Lankans Smell Profiteering as Food Prices Explode

Sri Lankans Smell Profiteering as Food Prices Explode

by Zulfick Farzan 29-12-2023 | 6:25 PM

COLOMBO (News 1st);  Consumers across Sri Lanka are expressing alarm over sharp price increases for essential goods, including staple food items like rice and vegetables, even before the new Value Added Tax (VAT) rates take effect in January 2024.

These escalating prices, coupled with reported shortages in some areas, have sparked concerns about potential profiteering and inadequate market oversight.

The National Consumer Front (NCF) has been particularly vocal in highlighting the troubling trend.

They point to instances where key ingredients for daily meals, like samba rice and vegetables, have seen significant price jumps. 

For example, tomatoes were reported at 800 rupees per kilo in Peliyagoda today, while chillies reached a peak of 2,400 rupees per kilo, said NCF leader Asela Sampath, noting that these figures represent substantial increases compared to recent weeks and months.

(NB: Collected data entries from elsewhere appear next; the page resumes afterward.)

(* ===== verification/Scroll.v ===== *)
(** * Scroll: keeping the newest message in view

    Models the effect of [src/src/components/ChatArea.jsx] that follows
    the list: after a render, if [messages] or [typingUsers] is another
    object than at the render before, it scrolls the marker at the end of
    the list into view, provided the marker is in the document.

    - [scroll_deps] is the dependency array of the effect, by the objects
      the two cells hold; [scroll_effect] is what React does with the
      effect after a render and the body it may run.
    - [scrolls a p] says whether the page scrolls when [a] happens: it
      compares the render before the step with the render after it.
      Scrolling changes nothing the component reads, so the steps of
      [Chat] stay as they are and the scrolls are read off a run
      ([scroll_log]).
    - [renews] names the events that replace one of the two objects; on a
      page that shows a room these are the steps that scroll
      ([scrolls_iff_renews]), and the welcome screen never scrolls
      ([welcome_never_scrolls]). *)

From S2P Require Import Prelude JsData Data Channel Timers Http ChatArea.
From S2P Require Import Samples Session MessageLog Presence Typing Invariant Chat.

(** [[messages, typingUsers]]. *)
Definition scroll_deps (s : State) : nat * nat :=
  (messages_obj s, typingUsers_obj s).

(** The effect after a render.  React runs the body after the first
    render ([prev] is [None]) and when a dependency is not the object of
    the render before; the body scrolls if [messagesEndRef.current] is
    set, and the marker it points to is part of the room's JSX. *)
Definition scroll_effect (prev : option (nat * nat)) (selectedGroup : selection)
    (s : State) : bool :=
  bool_decide (prev ≠ Some (scroll_deps s)) && truthy selectedGroup.

(** The dependencies at the last render of the chat area, if it is
    rendered. *)
Definition rendered_deps (p : Page) : option (nat * nat) :=
  (λ uw, scroll_deps (st uw.2)) <$> rendered p.

(** Whether the render that follows [a] scrolls the list. *)
Definition scrolls (a : action) (p : Page) : bool :=
  let p' := step a p in
  match rendered p' with
  | Some (_, w') => scroll_effect (rendered_deps p) (selectedGroup p') (st w')
  | None => false
  end.

(** The scrolls of a run, one flag per action. *)
Fixpoint scroll_log (acts : list action) (p : Page) : list bool :=
  match acts with
  | [] => []
  | a :: acts => scrolls a p :: scroll_log acts (step a p)
  end.

(** The steps that store a new array in [messages] or a new [Set] in
    [typingUsers]: an incoming message or typing change, the answer to a
    fetch that carries the messages, the answer to a send that carries
    the message. *)
Definition renews (a : action) (w : Area) : bool :=
  match a with
  | Deliver (EvMessageReceived _) | Deliver (EvUserTyping _)
  | Deliver (EvUserStopTyping _) => true
  | Resolve id r =>
      match h_pending (http w) !! id, r with
      | Some (_, KFetchMessages), RMessages _ => true
      | Some (_, KSendMessage _ _), RMessage _ => true
      | _, _ => false
      end
  | _ => false
  end.

(** * Facts *)

Implicit Types (p : Page) (w : Area) (u : UserInfo) (v : selection) (a : action)
  (e : in_event).

(** ** What each operation does to the two objects *)

(** Decides whether a setter that numbers its object was called. *)
Local Ltac deps_cases :=
  unfold fetchMessages_resolved, sendMessage_resolved, scroll_deps; simpl;
  split; try done; first [by intros [] | intros _ [=]; lia].

Lemma run_handler_deps e w :
  scroll_deps (st (run_handler (handler_of e) e w)) ≠ scroll_deps (st w) ↔
  renews (Deliver e) w = true.
Proof. destruct e; deps_cases. Qed.

Lemma run_callback_deps cb w : scroll_deps (st (run_callback cb w)) = scroll_deps (st w).
Proof. destruct cb as [v]. unfold run_callback. by destruct (truthy v). Qed.

Lemma advance_deps d w : scroll_deps (st (advance d w)) = scroll_deps (st w).
Proof.
  apply (advance_ind (λ w', scroll_deps (st w') = scroll_deps (st w))); [|done].
  intros cb w' <-. apply run_callback_deps.
Qed.

Lemma handleTyping_deps u v value w :
  scroll_deps (st (after (handleTyping u v value w))) = scroll_deps (st w).
Proof.
  rewrite handleTyping_after.
  destruct (isTyping (st w)), v as [| |g];
    try (match goal with
         | |- context [arm_typing_timeout ?v (clear_typing_timeout ?w0)] =>
             destruct (typing_timer_frame v w0) as (f & ref & ->)
         end); done.
Qed.

Lemma resolve_deps id r w :
  scroll_deps (st (resolve id r w)) ≠ scroll_deps (st w) ↔
  renews (Resolve id r) w = true.
Proof.
  unfold renews. destruct (h_pending (http w) !! id) as [[rq [|ms v]]|] eqn:Hid.
  - erewrite resolve_fetch by done. destruct r; deps_cases.
  - erewrite resolve_send by done. destruct r; deps_cases.
  - rewrite resolve_unknown by done. deps_cases.
Qed.

(** ** Steps *)

(** A step between two renders of the chat area scrolls iff a dependency
    was replaced and the render after it shows a room. *)
Lemma scrolls_rendered a p u w u' w' :
  rendered p = Some (u, w) → rendered (step a p) = Some (u', w') →
  scrolls a p =
    bool_decide (scroll_deps (st w') ≠ scroll_deps (st w)) &&
    truthy (selectedGroup (step a p)).
Proof.
  intros Hr Hr'. unfold scrolls, rendered_deps, scroll_effect. cbv zeta.
  rewrite Hr, Hr'. simpl. f_equal. apply bool_decide_ext.
  split; intros Hne Heq; apply Hne; congruence.
Qed.

(** A step that leaves the two objects alone does not scroll. *)
Lemma scrolls_same_deps a p u w :
  rendered p = Some (u, w) →
  (∀ u' w', rendered (step a p) = Some (u', w') →
     scroll_deps (st w') = scroll_deps (st w)) →
  scrolls a p = false.
Proof.
  intros Hr Hd. destruct (rendered (step a p)) as [[u' w']|] eqn:Hr'.
  - erewrite scrolls_rendered by done. rewrite (Hd u' w') by done.
    by rewrite bool_decide_eq_false_2 by naive_solver.
  - unfold scrolls. cbv zeta. by rewrite Hr'.
Qed.

(** A step inside the chat area, on a rendered page. *)
Lemma scrolls_area (f : Area → Area) a p u w :
  rendered p = Some (u, w) → step a p = set_area (Some (f w)) p →
  scrolls a p =
    bool_decide (scroll_deps (st (f w)) ≠ scroll_deps (st w)) &&
    truthy (selectedGroup p).
Proof.
  intros Hr Hs. apply rendered_Some in Hr as Hp. destruct Hp as (Hm & Ht & Hl & Ha).
  erewrite (scrolls_rendered a p u w u (f w)); [by rewrite Hs|done|].
  rewrite Hs. unfold rendered, set_area; simpl. by rewrite Hm, Ht, Hl.
Qed.

(** A step that changes nothing does not scroll. *)
Lemma scrolls_noop a p : step a p = p → scrolls a p = false.
Proof.
  intros Hs. destruct (rendered p) as [[u w]|] eqn:Hr.
  - eapply scrolls_same_deps; [done|]. rewrite Hs, Hr. by intros ?? [= _ <-].
  - unfold scrolls. cbv zeta. by rewrite Hs, Hr.
Qed.

(** A step to a page that is not rendered does not scroll. *)
Lemma scrolls_not_rendered a p : rendered (step a p) = None → scrolls a p = false.
Proof. unfold scrolls. cbv zeta. by intros ->. Qed.

(** A step that keeps the state cells of the chat area does not scroll. *)
Lemma scrolls_same_st a p u w :
  rendered p = Some (u, w) →
  (∀ w', chatArea (step a p) = Some w' → scroll_deps (st w') = scroll_deps (st w)) →
  scrolls a p = false.
Proof.
  intros Hr Hst. eapply scrolls_same_deps; [done|].
  intros u' w' (_&_&_&Ha)%rendered_Some. by apply Hst.
Qed.

Lemma bool_decide_as (P : Prop) `{!Decision P} (b : bool) :
  (P ↔ b = true) → bool_decide P = b.
Proof. intros HP. destruct b; [apply bool_decide_eq_true|apply bool_decide_eq_false]; naive_solver. Qed.

(** An incoming event on a page that shows a room runs its handler. *)
Lemma deliver_in_room p u w e :
  page_ok p → form p = Some (u, w) → deliver e w = run_handler (handler_of e) e w.
Proof.
  intros Hp (Hs & Hm & _ & _ & Ha)%form_Some.
  destruct (page_ok_mounted p w Hp Ha Hm) as ((Hse & _) & _ & _ & Ho & Hc & _).
  apply deliver_installed; [|done]. unfold session_ok in Hse. rewrite Hc in Hse.
  by destruct (selectedGroup p).
Qed.

(** ** The steps of a rendered page, one by one *)

Section rendered.
Context (p : Page) (u : UserInfo) (w : Area) (Hr : rendered p = Some (u, w)).

Lemma scrolls_mount_effect : scrolls RunMountEffect p = false.
Proof.
  apply rendered_Some in Hr as (Hm & Ht & Hl & Ha).
  apply scrolls_noop. simpl. by rewrite Hm, Ht, Ha.
Qed.

(** Another room shows the list of the room before until its messages
    arrive: the effect of the selection keeps the cells. *)
Lemma scrolls_select v : scrolls (SetSelectedGroup v) p = false.
Proof.
  apply rendered_Some in Hr as Hr'. destruct Hr' as (Hm & Ht & Hl & Ha).
  apply (scrolls_same_st _ p u w Hr). simpl. rewrite Hm, Ht.
  destruct (object_is (selectedGroup p) v) eqn:Ho.
  - unfold setSelectedGroup. rewrite Ho, Ha. by intros ? [= <-].
  - rewrite (setSelectedGroup_area v p w u Ha Hl Ho). intros ? [= <-].
    by rewrite rerun_effect_st.
Qed.

Lemma scrolls_deliver e :
  scrolls (Deliver e) p =
    bool_decide (scroll_deps (st (deliver e w)) ≠ scroll_deps (st w)) &&
    truthy (selectedGroup p).
Proof.
  apply rendered_Some in Hr as Hr'. destruct Hr' as (Hm & Ht & Hl & Ha).
  apply (scrolls_area (deliver e) _ p u w Hr). simpl. by rewrite Ha.
Qed.

Lemma scrolls_input value : scrolls (Input value) p = false.
Proof.
  apply rendered_Some in Hr as Hr'. destruct Hr' as (Hm & Ht & Hl & Ha).
  apply (scrolls_same_st _ p u w Hr). simpl. unfold form. rewrite Hr.
  destruct (truthy (selectedGroup p)); simpl.
  - intros ? [= <-]. apply handleTyping_deps.
  - rewrite Ha. by intros ? [= <-].
Qed.

(** The message appears, and the list scrolls, when the answer arrives. *)
Lemma scrolls_submit : scrolls Submit p = false.
Proof.
  apply rendered_Some in Hr as Hr'. destruct Hr' as (Hm & Ht & Hl & Ha).
  apply (scrolls_same_st _ p u w Hr). simpl. unfold form. rewrite Hr.
  destruct (truthy (selectedGroup p)); simpl.
  - intros ? [= <-]. by destruct (sendMessage_frame u (selectedGroup p) w) as (-> & _).
  - rewrite Ha. by intros ? [= <-].
Qed.

Lemma scrolls_resolve id r :
  scrolls (Resolve id r) p = renews (Resolve id r) w && truthy (selectedGroup p).
Proof.
  apply rendered_Some in Hr as Hr'. destruct Hr' as (Hm & Ht & Hl & Ha).
  rewrite (scrolls_area (resolve id r) _ p u w Hr) by (simpl; by rewrite Ha).
  f_equal. apply bool_decide_as, resolve_deps.
Qed.

Lemma scrolls_advance d : scrolls (Advance d) p = false.
Proof.
  apply rendered_Some in Hr as Hr'. destruct Hr' as (Hm & Ht & Hl & Ha).
  apply (scrolls_same_st _ p u w Hr). simpl. rewrite Ha. intros ? [= <-].
  apply advance_deps.
Qed.

Lemma scrolls_unmount o : scrolls (UnmountPage o) p = false.
Proof.
  apply rendered_Some in Hr as (Hm & Ht & Hl & Ha).
  apply scrolls_not_rendered. simpl. by rewrite Hm.
Qed.

End rendered.

(** ** Which steps scroll *)

(** C24 (scrolling follows the list): on a page that shows a room, a step
    scrolls the list to its end exactly when it stores a new [messages]
    array or a new [typingUsers] set: an incoming message, a typing or
    stop-typing event of anyone (whether or not the set changes), the
    messages a fetch returns, the message a send returns.  Presence
    events, notifications, keystrokes, submitting, failed requests, the
    debounce timer and a change of room do not scroll; nor does anything
    while the welcome screen is shown. *)
Theorem scrolls_iff_renews p u w a :
  page_ok p → rendered p = Some (u, w) →
  scrolls a p = truthy (selectedGroup p) && renews a w.
Proof.
  intros Hp Hr. destruct a as [|v|e|value| |id r|d|o]; simpl renews;
    rewrite ?andb_false_r.
  - by eapply scrolls_mount_effect.
  - by eapply scrolls_select.
  - erewrite scrolls_deliver by done. rewrite andb_comm.
    destruct (truthy (selectedGroup p)) eqn:Hs; [|done]. simpl.
    erewrite deliver_in_room; [by apply bool_decide_as, run_handler_deps|done|].
    unfold form. by rewrite Hs.
  - by eapply scrolls_input.
  - by eapply scrolls_submit.
  - erewrite scrolls_resolve by done. apply andb_comm.
  - by eapply scrolls_advance.
  - by eapply scrolls_unmount.
Qed.

(** Nothing scrolls while the welcome screen is shown, not even the
    messages of a room left meanwhile when they arrive. *)
Lemma welcome_never_scrolls p u w a :
  rendered p = Some (u, w) → truthy (selectedGroup p) = false → scrolls a p = false.
Proof.
  intros Hr Hs. destruct a as [|v|e|value| |id r|d|o].
  - by eapply scrolls_mount_effect.
  - by eapply scrolls_select.
  - erewrite scrolls_deliver by done. by rewrite Hs, andb_false_r.
  - by eapply scrolls_input.
  - by eapply scrolls_submit.
  - erewrite scrolls_resolve by done. by rewrite Hs, andb_false_r.
  - by eapply scrolls_advance.
  - by eapply scrolls_unmount.
Qed.

(** The first render of the chat area scrolls if it shows a room. *)
Lemma first_render_scrolls a p u w :
  rendered p = None → rendered (step a p) = Some (u, w) →
  scrolls a p = truthy (selectedGroup (step a p)).
Proof. unfold scrolls, rendered_deps, scroll_effect. cbv zeta. by intros -> ->. Qed.

(** A stop-typing event for someone who was not typing changes nothing
    on the screen and scrolls the list all the same. *)
Lemma idle_stop_typing_scrolls p u w username :
  page_ok p → form p = Some (u, w) → username ∉ typingUsers (st w) →
  let p' := step (Deliver (EvUserStopTyping username)) p in
  scrolls (Deliver (EvUserStopTyping username)) p = true ∧
  (typingUsers ∘ st <$> chatArea p') = Some (typingUsers (st w)) ∧
  (messages ∘ st <$> chatArea p') = Some (messages (st w)).
Proof.
  intros Hp Hf Hn. cbv zeta. apply form_Some in Hf as Hf'.
  destruct Hf' as (Hs & Hm & Ht & Hl & Ha). split.
  - erewrite scrolls_deliver by (unfold rendered; by rewrite Hm, Ht, Hl, Ha).
    rewrite Hs, andb_true_r. erewrite deliver_in_room by done.
    by apply bool_decide_eq_true, run_handler_deps.
  - simpl. rewrite Ha. simpl. erewrite deliver_in_room by done. simpl.
    split; [|done]. f_equal. by apply jsset_delete_absent.
Qed.

(** * Samples *)

(** Alice opens the page, selects room A and its two messages arrive. *)
Definition quiet_run : list action :=
  [RunMountEffect; SetSelectedGroup (JObj roomA); Resolve 0 (RMessages [m1; m2])].

Definition quiet_page : Page := run quiet_run (initial_page (Some alice)).

Definition quiet_area : Area := default w_idle (chatArea quiet_page).

Lemma quiet_page_ok : page_ok quiet_page.
Proof. apply reachable_page_ok. Qed.

(** Nobody is typing in [quiet_page]; bob's stop-typing scrolls it. *)
Lemma scrolls_iff_renews_witness :
  scrolls (Deliver (EvUserStopTyping "bob")) quiet_page =
    truthy (selectedGroup quiet_page) &&
    renews (Deliver (EvUserStopTyping "bob")) quiet_area.
Proof.
  witness (scrolls_iff_renews quiet_page alice quiet_area
    (Deliver (EvUserStopTyping "bob")) quiet_page_ok ltac:(by_compute)).
Defined.

Lemma idle_stop_typing_scrolls_witness :
  scrolls (Deliver (EvUserStopTyping "bob")) quiet_page = true ∧
  (typingUsers ∘ st <$> chatArea (step (Deliver (EvUserStopTyping "bob")) quiet_page)) =
    Some [] ∧
  (messages ∘ st <$> chatArea (step (Deliver (EvUserStopTyping "bob")) quiet_page)) =
    Some [m1; m2].
Proof.
  witness (idle_stop_typing_scrolls quiet_page alice quiet_area "bob" quiet_page_ok
    ltac:(by_compute) ltac:(apply (bool_decide_unpack _); by_compute)).
Defined.

(** The scenario of spec.md section 8: the list scrolls when the snapshot
    arrives and when the answer to the send arrives, not on the
    keystroke nor on the submit. *)
Example send_hi_scrolls :
  scroll_log send_hi_run (initial_page (Some alice)) =
    [false; false; true; false; false; true].
Proof. by vm_compute. Qed.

Sri Lanka's value added tax (VAT) will undergo a significant change in the new year, as the rate is set to increase from 15% to 18% effective January 1st, 2024.

Previously exempt items, such as certain goods and services, will now be subject to the 18% VAT, while many other goods will see an increase in VAT from 15% to 18%. 

Previously exempt items like diesel, petrol, and liquefied petroleum gas (LPG) will now be subject to VAT. 

However, the existing 7.5% Ports and Airport Development Levy on these products will be scrapped. 

Consequently, the overall tax burden on diesel and petrol will be 10.5%.

However, liquefied petroleum gas or cooking gas will see a net increase as the 18% VAT replaces the current 2.5% port and airport development levy, pushing the overall tax burden to 15.5%.

A list of VAT-exempt goods has been made public, and this includes electricity, wheat and wheat flour, baby formula, medicines and pharmaceutical ingredients, crude oil, kerosene, aviation fuel, agricultural seeds and plants, animal feed, textile yarn, and public passenger transport services. 

Locally produced handloom textiles, rice, rice flour, unprocessed agricultural and fish products remain outside the VAT purview as well.